Soybeans lead delayed harvest

A quarter of the crop was harvested last week alone, while just over a third of the entire corn crop is in

A farmer works through the corn harvest. (Flickr/United Soybean Board)

A farmer works through the corn harvest. (Flickr/United Soybean Board)

By Ted Cox

Soybeans are leading the way in the latest, slowest Illinois harvest in a decade.

The latest U.S. Department of Agriculture Crop Progress report released Monday found that Illinois farmers harvested a full quarter of the estimated soybean crop just in the week ending Sunday. The Illinois soybean harvest went from 27 percent on Oct. 13 to 52 percent complete a week later. While far behind the 72 percent that had been harvested at this time last year, it was closer to the average of 68 percent over the last five years.

Maple Park farmer Steve Pitstick reported last week in a FaceTime presentation that was part of an Illinois Soybean Association event at Chicago Ideas Week that he was starting the harvest with soybeans and expecting to follow on with corn. That seemed to be a common tactic. Elmwood farmer Ted Mottaz, president of the Illinois Corn Growers Association, told FarmWeekNow.com in a story published Monday that he too was starting on soybeans.

“We haven’t done any corn yet. We’re concentrating on beans,” he said last week. “Going through the countryside, you see a lot of fields where farmers started, pulled out, and went to another field. Corn is still holding quite a bit of moisture.”

According to this week’s Crop Progress report, just over a third of the Illinois corn crop was in as of Sunday, 36 percent. That was up from 23 percent the previous week, but still well behind the 80 percent of the crop that was in at this time last year, and just slightly more than half of the five-year average of 70 percent.

The late, slow, wet harvest has evoked memories of the 2009 harvest a decade ago.

“That has come up in conversations,” Mottaz said. “That was a difficult year.”

FarmWeekNow reported: “Harvest that year was even further behind than this season. Just 11 percent of corn and 13 percent of the soybean crop was harvested as of Oct. 19, 2009. This year, 23 percent of corn and 27 percent of soybeans were in the bin statewide as of Oct. 15, which was 36 and 28 points behind the average pace, respectively.”

Nationally, 46 percent of the soybean harvest was in, compared with 51 percent last year and the five-year average of 64 percent. Some 30 percent of the corn was in, compared with 48 percent last year, almost exactly the five-year average of 47 percent.
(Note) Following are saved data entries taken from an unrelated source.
(** ** Units *)

Lemma get_size_units (b : Z) (base : Z) (u5 u4 u3 u2 u1 u0 : string) :
  1 < base -> 1 <= b < base ^ 6 -> Py.exact b = true ->
  exists f sfx,
    In (f, sfx) [(base ^ 5, u5); (base ^ 4, u4); (base ^ 3, u3);
                 (base ^ 2, u2); (base ^ 1, u1); (base ^ 0, u0)]
    /\ get_size b (base ^ 5, u5)
         [(base ^ 4, u4); (base ^ 3, u3); (base ^ 2, u2); (base ^ 1, u1); (base ^ 0, u0)]
       = Ok (PyStr.of_Z (b / f) ++ sfx)
    /\ 1 <= b / f < base.
Proof.
  intros Hbase Hb Hex. unfold get_size. rewrite Hex.
  assert (P : forall n, 0 <= n -> 0 < base ^ n) by (intros; apply Z.pow_pos_nonneg; lia).
  assert (Q : forall n, 0 <= n -> base ^ (n + 1) = base * base ^ n)
    by (intros; rewrite Z.pow_add_r by lia; rewrite Z.pow_1_r; lia).
  assert (R : forall n, 0 <= n -> base ^ n <= b < base ^ (n + 1) ->
                Z.quot b (base ^ n) = b / base ^ n /\ 1 <= b / base ^ n < base).
  { intros n Hn [Hlo Hhi]. pose proof (P n Hn).
    rewrite Z.quot_div_nonneg by lia. split; [reflexivity|]. split.
    - apply Z.div_le_lower_bound; lia.
    - apply Z.div_lt_upper_bound; [lia|]. rewrite Z.mul_comm, <- Q by lia. exact Hhi. }
  cbv zeta. cbn [pick_factor fst].
  destruct (Z.leb_spec (base ^ 5) b) as [H5|H5].
  { destruct (R 5 ltac:(lia) ltac:(change (5+1) with 6; lia)) as [E ?].
    exists (base ^ 5), u5. cbn [fst snd In]. rewrite E. auto 10. }
  destruct (Z.leb_spec (base ^ 4) b) as [H4|H4].
  { destruct (R 4 ltac:(lia) ltac:(change (4+1) with 5; lia)) as [E ?].
    exists (base ^ 4), u4. cbn [fst snd In]. rewrite E. auto 10. }
  destruct (Z.leb_spec (base ^ 3) b) as [H3|H3].
  { destruct (R 3 ltac:(lia) ltac:(change (3+1) with 4; lia)) as [E ?].
    exists (base ^ 3), u3. cbn [fst snd In]. rewrite E. auto 10. }
  destruct (Z.leb_spec (base ^ 2) b) as [H2|H2].
  { destruct (R 2 ltac:(lia) ltac:(change (2+1) with 3; lia)) as [E ?].
    exists (base ^ 2), u2. cbn [fst snd In]. rewrite E. auto 10. }
  destruct (Z.leb_spec (base ^ 1) b) as [H1|H1].
  { destruct (R 1 ltac:(lia) ltac:(change (1+1) with 2; lia)) as [E ?].
    exists (base ^ 1), u1. cbn [fst snd In]. rewrite E. auto 10. }
  destruct (Z.leb_spec (base ^ 0) b) as [H0|H0].
  { destruct (R 0 ltac:(lia) ltac:(change (0+1) with 1; lia)) as [E ?].
    exists (base ^ 0), u0. cbn [fst snd In]. rewrite E. auto 10. }
  rewrite Z.pow_0_r in H0. lia.
Qed.

(** X8. For a value [b] from 1 up to 2^53, [TypeHelper] in [size] mode
    shows [b] divided (and truncated) by the largest power of 1024 that
    [b] reaches, so the number shown is at least 1 and below 1024; in
    [SI] mode the same holds with powers of 1000. *)
Theorem TypeHelper_picks_largest_unit (b : Z) :
  1 <= b <= 2 ^ 53 ->
  (exists f sfx,
     In (f, sfx) size_units
     /\ TypeHelper (Found (JInt b)) "size" = Ok (PyStr.of_Z (b / f) ++ sfx)
     /\ 1 <= b / f < 1024)
  /\ (exists f sfx,
        In (f, sfx) si_units
        /\ TypeHelper (Found (JInt b)) "SI" = Ok (PyStr.of_Z (b / f) ++ sfx)
        /\ 1 <= b / f < 1000).
Proof.
  intros Hb.
  assert (Hex : Py.exact b = true).
  { unfold Py.exact. apply andb_true_iff. split; apply Z.leb_le; lia. }
  split.
  - apply (get_size_units b 1024 " PiB" " TiB" " GiB" " MiB" " KiB" " bytes");
      [lia | | exact Hex].
    change (1024 ^ 6) with 1152921504606846976.
    change (2 ^ 53) with 9007199254740992 in Hb. lia.
  - apply (get_size_units b 1000 "P" "T" "G" "M" "K" "B"); [lia | | exact Hex].
    change (1000 ^ 6) with 1000000000000000000.
    change (2 ^ 53) with 9007199254740992 in Hb. lia.
Qed.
Some parts of northern Illinois were hit with an overnight freeze last week, but that was nothing compared to the hard freeze and accompanying snowstorm that hit the upper northwest part of the so-called Corn Belt, which according to FarmWeekNow “cut the growing season short” in some areas including parts of Iowa and Minnesota. FarmWeekNow reported, “A freeze typically does little damage to a crop if it’s mature.” As of Sunday, according to the Crop Progress report, 88 percent of the Illinois corn crop was mature.

Some 35 percent of the Illinois corn crop was rated in fair condition, with 39 percent very good and 7 percent excellent, while 13 percent was rated poor and another 6 percent very poor. Some 38 percent of Illinois soybeans were rated fair, with 37 percent very good and 7 percent excellent, while 11 percent were rated poor and another 7 percent very poor.

This year’s corn and soybeans have been on the comeback trail since planting was delayed almost statewide by heavy rains and flooding this spring.